▸ **What to do**:
From the entries below, report how many lines contain the string "mret". Only the number is wanted.

Collected data entries:
Definition startAutostash : M (option string) :=
  let label := stashLabel in
  call (Raw ["stash"; "push"; "-u"; "-m"; label]);;
  list ← call (Raw ["stash"; "list"; "--format=%gd %gs"]);
  let line := List.find (λ l, JS.includes l label)
                        (JS.trim <$> JS.split LF list) in
  match line with
  | None => mret None
  | Some line =>
      if JS.isEmpty line then mret None
      else
        match JS.split " " line !! 0%nat with
        | Some ref => mret (if JS.truthy ref then Some ref else None)
        | None => mret None
        end
  end.

Definition popStash (stashRef : string) : M unit :=
  call (Raw ["stash"; "pop"; stashRef]);; mret tt.

End MoreGitOperations.

(** ** The search filter

    [useSearchFilter] of the hooks: the items whose searchable string
    fields contain every word of the search term, compared in lower case.
    [useMemo] hands back the value computed from its dependencies, which are
    all three arguments. *)

(** The values a field of an item may hold. *)
Inductive FieldValue :=
| VString (value : string)
| VNumber (value : Z)
| VBoolean (value : bool)
| VNull
| VUndefined.

(** [typeof value === "string" ? value.toLowerCase().includes(term) : false]
    for [value = item[field]]. *)
Definition fieldMatches (item : gmap string FieldValue) (term field : string) : bool :=
  match item !! field with
  | Some (VString value) => JS.includes (Text.toLowerCase value) term
  | _ => false
  end.

(** [terms.every((term) => searchableFields.some(..))] *)
Definition itemMatches (searchableFields terms : list string)
    (item : gmap string FieldValue) : bool :=
  forallb (λ term, existsb (fieldMatches item term) searchableFields) terms.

▸ **Solution for this exercise**:
5